_Try it:_ Please repeat the records below exactly, but only from the line that contains "Definition default_seminfo : seminfo" onward, ending with the last line.

Dataset records

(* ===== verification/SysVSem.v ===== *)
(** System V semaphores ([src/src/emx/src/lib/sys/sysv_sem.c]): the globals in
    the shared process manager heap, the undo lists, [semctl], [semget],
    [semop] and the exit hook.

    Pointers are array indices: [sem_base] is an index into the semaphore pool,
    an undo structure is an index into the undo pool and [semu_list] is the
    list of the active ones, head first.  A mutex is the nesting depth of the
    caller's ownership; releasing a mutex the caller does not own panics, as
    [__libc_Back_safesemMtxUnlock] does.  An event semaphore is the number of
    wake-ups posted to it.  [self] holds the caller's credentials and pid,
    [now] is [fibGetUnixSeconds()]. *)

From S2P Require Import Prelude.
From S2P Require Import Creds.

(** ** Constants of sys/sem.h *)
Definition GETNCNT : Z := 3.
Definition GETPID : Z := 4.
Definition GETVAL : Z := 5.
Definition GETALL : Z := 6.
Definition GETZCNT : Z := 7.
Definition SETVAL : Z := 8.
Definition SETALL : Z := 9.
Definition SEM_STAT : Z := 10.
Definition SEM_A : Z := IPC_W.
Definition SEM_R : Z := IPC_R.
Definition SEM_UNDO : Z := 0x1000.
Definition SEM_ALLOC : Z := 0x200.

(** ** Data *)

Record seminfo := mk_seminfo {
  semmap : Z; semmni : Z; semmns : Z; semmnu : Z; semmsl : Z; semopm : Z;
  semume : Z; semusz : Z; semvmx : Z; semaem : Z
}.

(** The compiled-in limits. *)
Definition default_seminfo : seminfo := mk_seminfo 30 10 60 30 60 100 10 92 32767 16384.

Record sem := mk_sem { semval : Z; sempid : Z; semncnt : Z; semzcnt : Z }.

_Output for this task:_
Definition default_seminfo : seminfo := mk_seminfo 30 10 60 30 60 100 10 92 32767 16384.

Record sem := mk_sem { semval : Z; sempid : Z; semncnt : Z; semzcnt : Z }.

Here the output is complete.